How to create dataset similar to cifar-10

Question

I want to create a dataset that has the same format as the cifar-10 data set to use with Tensorflow. It should have images and labels. I'd like to be able to take the cifar-10 code but different images and labels, and run that code.

score 25 · Accepted Answer · edited Jan 23 '21 at 00:46

First we need to understand the format in which the CIFAR10 data set is in. If we refer to: https://www.cs.toronto.edu/~kriz/cifar.html, and specifically, the Binary Version section, we see:

the first byte is the label of the first image, which is a number in the range 0-9. The next 3072 bytes are the values of the pixels of the image. The first 1024 bytes are the red channel values, the next 1024 the green, and the final 1024 the blue. The values are stored in row-major order, so the first 32 bytes are the red channel values of the first row of the image.

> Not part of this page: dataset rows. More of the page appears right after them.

(** * minha-hq: comic store, AI client and creation workflow

    A shallow embedding of the three source files of the repository:
    - [server.ts]: the SQLite-backed REST routes for comics and panels;
    - [services/geminiService.ts]: the wrapper around the generative AI
      provider ([generateComicStory], [generatePanelImage], [translateText]);
    - [App.tsx]: the client-side creation workflow ([handleCreateComic]).

    Definitions come first, one module per source file, followed by the
    properties established about them. *)

From Stdlib Require Import NArith ZArith String Ascii.
From stdpp Require Import base option list sorting.

Local Open Scope N_scope.

(** ** JavaScript strings

    A JavaScript string is a sequence of UTF-16 code units.  Literals of the
    source are written with [js], which decodes the UTF-8 bytes of a Rocq
    string literal into code units. *)
Module JsString.

Definition jsstring := list N.

Definition bytes_of (s : string) : list N :=
  map N_of_ascii (list_ascii_of_string s).

(** UTF-8 decoding; a code point above U+FFFF becomes a surrogate pair. *)
Fixpoint utf8_decode (bs : list N) : jsstring :=
  match bs with
  | [] => []
  | b :: r =>
    if b <? 128 then b :: utf8_decode r
    else match r with
    | [] => []
    | b2 :: r2 =>
      if b <? 224 then
        N.lor (N.shiftl (N.land b 31) 6) (N.land b2 63) :: utf8_decode r2
      else match r2 with
      | [] => []
      | b3 :: r3 =>
        if b <? 240 then
          N.lor (N.shiftl (N.land b 15) 12)
            (N.lor (N.shiftl (N.land b2 63) 6) (N.land b3 63))
          :: utf8_decode r3
        else match r3 with
        | [] => []
        | b4 :: r4 =>
          let cp :=
            N.lor (N.shiftl (N.land b 7) 18)
              (N.lor (N.shiftl (N.land b2 63) 12)
                 (N.lor (N.shiftl (N.land b3 63) 6) (N.land b4 63))) in
          let v := cp - 65536 in
          (55296 + N.shiftr v 10) :: (56320 + N.land v 1023)
          :: utf8_decode r4
        end
      end
    end
  end.

Definition js (s : string) : jsstring := utf8_decode (bytes_of s).

Definition jsstring_eqb (a b : jsstring) : bool := bool_decide (a = b).

(** [s.length === 0] / falsiness of a string. *)
Definition is_empty (s : jsstring) : bool :=
  match s with [] => true | _ => false end.

(** [p] is a prefix of [s] (a literal pattern matches at the start). *)
Fixpoint starts_with (p s : jsstring) : bool :=
  match p, s with
  | [], _ => true
  | _ :: _, [] => false
  | a :: p', c :: s' => (a =? c) && starts_with p' s'
  end.

(** Length of the first alternative of [alts] matching at the start of
    [s]: the alternation [a1|a2|...] of a regular expression tries its
    alternatives from left to right. *)
Fixpoint first_match (alts : list jsstring) (s : jsstring) : option nat :=
  match alts with
  | [] => None
  | p :: rest =>
    if starts_with p s then Some (length p) else first_match rest s
  end.

(** [s.replace(/a1|a2|.../g, "")] for literal, non-empty alternatives: the
    text is scanned from the left, every match is removed and the scan
    resumes right after it.  [skip] counts the code units of the current
    match that are still to be dropped. *)
Fixpoint remove_from (alts : list jsstring) (skip : nat) (s : jsstring)
  : jsstring :=
  match s with
  | [] => []
  | c :: r =>
    match skip with
    | S k => remove_from alts k r
    | O =>
      match first_match alts s with
      | Some len => remove_from alts (pred len) r
      | None => c :: remove_from alts O r
      end
    end
  end.

Definition remove_all (alts : list jsstring) (s : jsstring) : jsstring :=
  remove_from alts O s.

(** White space and line terminators of ECMAScript, as removed by
    [String.prototype.trim]. *)
Definition is_js_space (c : N) : bool :=
  (c =? 9) || (c =? 10) || (c =? 11) || (c =? 12) || (c =? 13)
  || (c =? 32) || (c =? 160) || (c =? 5760)
  || ((8192 <=? c) && (c <=? 8202))
  || (c =? 8232) || (c =? 8233) || (c =? 8239) || (c =? 8287)
  || (c =? 12288) || (c =? 65279).

Fixpoint trimStart (s : jsstring) : jsstring :=
  match s with
  | [] => []
  | c :: r => if is_js_space c then trimStart r else s
  end.

Definition trimEnd (s : jsstring) : jsstring := rev (trimStart (rev s)).

Definition trim (s : jsstring) : jsstring := trimEnd (trimStart s).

Intuitively, we need to store the data in this format. What you can do next as sort of a baseline experiment first, is to get images that are exactly the same size and same number of classes as CIFAR10 and put them in this format. This means that your images should have a size of 32x32x3 and have 10 classes. If you can successfully run this, then you can go further on to factor cases like single channels, different size inputs, and different classes. Doing so would mean that you have to change many variables in the other parts of the code. You have to slowly work your way through.

I'm in the midst of working out a general module. My code for this is in https://github.com/jkschin/svhn. If you refer to the svhn_flags.py code, you will see many flags there that can be changed to accommodate your needs. I admit it's cryptic now, as I haven't cleaned it up such that it is readable, but it works. If you are willing to spend some time taking a rough look, you will figure something out.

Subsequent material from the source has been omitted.